Quality of life issues are not that important, however. They tend to be ignored, despite "the rules." So you will see a lot that isn't taken care of properly, and complaints will be met with a creative excuse and a smile.

"Peace and quiet" must be a cruel joke, though this property is sold that way. There can be no peace and quiet as ALL apartments must be upgraded, which includes the installation of an AC unit below the window. Aside from the continual construction about the neighborhood, there is a new and noisy subway extension being built along East 14 st and the shut down of the L line. "Choosing" to live in NYC, now the newest mantra, is a fabrication when the talk is of ST and PCV, which was traditionally quiet, with no construction noise.

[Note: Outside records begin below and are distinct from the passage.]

(** The loop exits: below the largest [unsigned int] the counter does not
    wrap, and [n_time + 1 - itime] iterations reach the end of the run. *)
Lemma time_loop_exits params smpi checkpoint fuel :
  forall st,
    (Params.n_time params < uint_max_plus_1 - 1)%N ->
    (N.to_nat (Params.n_time params + 1 - itime st) <= fuel)%nat ->
    loop_condition params checkpoint
      (snd (time_loop params smpi checkpoint fuel st)) = false.
Proof.
  unfold uint_max_plus_1.
  induction fuel as [|fuel IH]; intros st Hn Hf.
  - simpl. unfold loop_condition.
    assert (Hle : (itime st <=? Params.n_time params)%N = false)
      by (apply N.leb_gt; lia).
    rewrite Hle. reflexivity.
  - rewrite time_loop_S.
    destruct (loop_condition params checkpoint st) eqn:Hc; [|exact Hc].
    unfold loop_condition in Hc. apply andb_true_iff in Hc as [Hle _].
    apply N.leb_le in Hle.
    specialize (IH (snd (iteration params smpi st)) Hn).
    destruct (iteration params smpi st) as [calls st'] eqn:Hit.
    assert (Hst : itime st' = (itime st + 1)%N).
    { unfold iteration in Hit. inversion Hit. simpl.
      apply N.mod_small. unfold uint_max_plus_1. lia. }
    simpl in IH.
    destruct (time_loop params smpi checkpoint fuel st') as [rest st''].
    simpl in *. apply IH. rewrite Hst. lia.
Qed.

(** A [load_balance] after which no call recomputes the partition. *)
Lemma not_recomputed_after (tr : list call) (i : nat) :
  tr !! i = Some load_balance ->
  List.filter recomputes_partition (drop (S i) tr) = [] ->
  ~ partition_recomputed_after_load_balance tr.
Proof.
  intros Hi Hnone H. destruct (H i Hi) as (k & c & Hk & Hc & Hr).
  assert (Hin : In c (List.filter recomputes_partition (drop (S i) tr))).
  { apply List.filter_In. split; [|exact Hr].
    apply list_elem_of_In. apply (list_elem_of_lookup_2 _ (k - S i)).
    rewrite lookup_drop. replace (S i + (k - S i))%nat with k by lia.
    exact Hc. }
  rewrite Hnone in Hin. destruct Hin.
Qed.

(** C9, as stated, fails: in a run of four steps with load balancing at
    the even steps, [load_balance] is call 35, two more steps follow, and
    no later call recomputes the partition. *)
Lemma partition_not_recomputed_after_load_balance :
  Run.four_steps_calls !! 35%nat = Some load_balance
  /\ List.filter recomputes_partition (drop 36 Run.four_steps_calls) = []
  /\ ~ partition_recomputed_after_load_balance Run.four_steps_calls.
Proof.
  split; [vm_compute; reflexivity|].
  split; [vm_compute; reflexivity|].
  apply (not_recomputed_after _ 35); vm_compute; reflexivity.
Qed.
(** * WQI scoring engine of [wqi_app.py]

    Shallow embedding of the scoring functions of [wqi_app.py]
    ([calculate_sub_index], [calculate_wqi], [classify_wqi]), of the three
    shipped parameter tables and of the batch tab ([df.apply] over rows).

    Modelling choices:
    - a finite Python float is a rational number [Q]; a missing or NaN
      measurement ([pd.isna] true) is [None];
    - a Python dict is an association list searched from the front, so
      [d[k]] is the first binding of [k];
    - the exceptions the scoring code can raise are [KeyError] (a config dict
      without the looked-up key) and [ZeroDivisionError] (Python float
      division by a zero divisor); a computation returns [Ok] or [Err]. *)

From Stdlib Require Import Reals Lra.
From Stdlib Require Import QArith Qabs String List Bool Lia Lqa Permutation.
Import ListNotations.
Open Scope string_scope.
Open Scope Q_scope.

(** ** Exceptions and the error monad *)

Inductive exn : Type :=
| KeyError (k : string)
| ZeroDivisionError.

Inductive result (A : Type) : Type :=
| Ok (a : A)
| Err (e : exn).
Arguments Ok {A} a.
Arguments Err {A} e.

Definition bind {A B} (m : result A) (f : A -> result B) : result B :=
  match m with
  | Ok a => f a
  | Err e => Err e
  end.

Notation "x <- m ; k" := (bind m (fun x => k))
  (at level 61, m at next level, right associativity).

(** Python's [a / b] on numbers: raises when [b] is zero. *)
Definition pydiv (a b : Q) : result Q :=
  if Qeq_bool b 0 then Err ZeroDivisionError else Ok (a / b).

(** Python's [a < b] on numbers. *)
Definition Qlt_bool (a b : Q) : bool := negb (Qle_bool b a).

(** ** Data model *)

(** A parameter configuration, e.g. [{'weight': 0.001828, 'standard': 200}]. *)
Definition config := list (string * Q).

(** [config[key]]: first binding, or [KeyError]. *)
Fixpoint get_opt (c : config) (key : string) : option Q :=
  match c with
  | [] => None
  | (k, v) :: r => if String.eqb k key then Some v else get_opt r key
  end.

Definition get (c : config) (key : string) : result Q :=
  match get_opt c key with
  | Some v => Ok v
  | None => Err (KeyError key)
  end.

(** A parameter table: the dict [name -> config], in insertion order. *)
Definition params := list (string * config).

(** A sample: the dict (single-sample tab) or the pandas row (batch tab)
    mapping a parameter name to a measurement, [None] standing for NaN. *)
Definition sample := list (string * option Q).

(** [data[param]] when [param in data]; [None] when [param not in data]. *)
Fixpoint sample_get (d : sample) (key : string) : option (option Q) :=
  match d with
  | [] => None
  | (k, v) :: r => if String.eqb k key then Some v else sample_get r key
  end.
(** * EtherDFS server (ethersrv): a shallow embedding of [ethersrv.c] and [fs.c]

    The development follows the two C files function by function.  Bytes are
    integers in [0, 256), C strings are the lists of the bytes that precede
    their NUL terminator, the frame buffers are byte lists updated in place,
    the handle table is a finite map from the 16-bit id to its slot, and
    every call into the host operating system goes through an explicit
    interface, so that the file-system state is threaded through the
    dispatcher.  A computation that would end the process (a NULL
    dereference, a failed [assert], a [memcpy] of negative size) has no
    result.

    The platform is the one the sources are written for: Linux (the [#else]
    branches of [fs.c]) on a little-endian machine with 64-bit [long].  The
    fixed-size path buffers on the stack are taken to be large enough, and
    [calloc] to succeed.  [getitemss_mem] carries the outcome of [strdup] as
    an argument; the dispatcher is run where [strdup] succeeds. *)

From Stdlib Require Import ZArith List Lia String Ascii Bool.
From stdpp Require Import base list option gmap.

Local Open Scope Z_scope.

(** ** Bytes and C strings *)

(** A byte is an integer; the values the code stores lie in [0, 256). *)
Abbreviation byte := Z.

Definition chr (c : ascii) : byte := Z.of_N (N_of_ascii c).

(** The bytes of a string literal (without terminator). *)
Definition cstr (s : string) : list byte := chr <$> list_ascii_of_string s.
(** * acorn-io/tools: the YouTube URL helper and the Azure OpenAI model provider

    A shallow embedding of [google/youtube/helpers.py] and of
    [azure-openai-model-provider/main.py], with the properties their
    specification states about them.

    Conventions.
    - Python [str] values are represented by their UTF-8 encoding as a Rocq
      [string]; every delimiter the code looks at is ASCII, so searching,
      splitting and stripping act on the encoding as they do on the text.
    - A call that may raise returns [py_exception + A]: [inl e] is the
      exception [e] propagating, [inr a] the value returned.
    - The Python standard library functions the helper calls ([urlparse],
      [parse_qs]) are embedded from CPython 3.11's [urllib/parse.py]. *)

From Stdlib Require Import String Ascii List ZArith Bool Lia.
From Stdlib Require Import PrimFloat SpecFloat FloatOps.
Import ListNotations.

Open Scope list_scope.
Open Scope string_scope.

(* ================================================================== *)
(** * Python values, exceptions and the error monad                   *)
(* ================================================================== *)

Module Py.

(** The exception classes that occur in the two programs.  [OtherError]
    stands for any further subclass of [Exception], named by its class
    name (the upstream client library raises such). *)
Inductive exc_class : Type :=
| ValueError
| KeyError
| IndexError
| AttributeError
| TypeError
| OverflowError
| OtherError (name : string).

(** An instance of (a subclass of) [Exception]: its class, what [str(e)]
    gives, and the two attributes [main.py] looks for, with the types the
    upstream client gives them ([status_code: int], [message: str]).
    [None] means that reading the attribute raises [AttributeError]. *)
Record py_exception : Type := mk_exception {
  exc_type : exc_class;
  exc_str : string;
  exc_status_code : option Z;
  exc_message : option string
}.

Though money was always important, it is now more important than ever. Money rules many things, as you will find.

At this point, 30 years into living here and seeing many things, I can state that Management and their reps are BS-ing us. I can't say that loudly enough: We are being BS-ed. I don't see any genuine change. Sorry.

Sunday, July 26, 2009

A Peek Inside College Life in Stuyvesant Town

Want to know what luxury living is like for NYU students dorming in Stuyvesant Town? Well, here are some photos for you.

First up, the interior of one bedroom, Ikea/Home Depot furnishings in place:



Next, we have the "living room." Note the pressurized wall to the right, the door of which gives access to another bedroom or what passes nowadays for a bedroom, but what used to be part of a standard Stuyvesant Town living room. I have no idea where the ventilation is in this area. If you notice the lack of rugs in both bedroom and living room (and connecting hallway), you do not get a prize but just a noisy neighbor.



After less than a year, when it's time to move on and look for newer digs, you can easily deposit your unwanted furniture on the street, as seen here on the 20th Street curb. Someone is bound to pick it up.

3 comments:

Anonymous said...

I didnt see that furniture in the apartment. How do you know it came from there?

Stuy Town Reporter said...

It didn't. The two top photos are the same apartment, the bottom photo is "telling a story" from a different time/place. (A week or so ago, actually.)

Anonymous said...

Note the uncarpeted floors. A good way to get acquainted with your downstairs neighbors.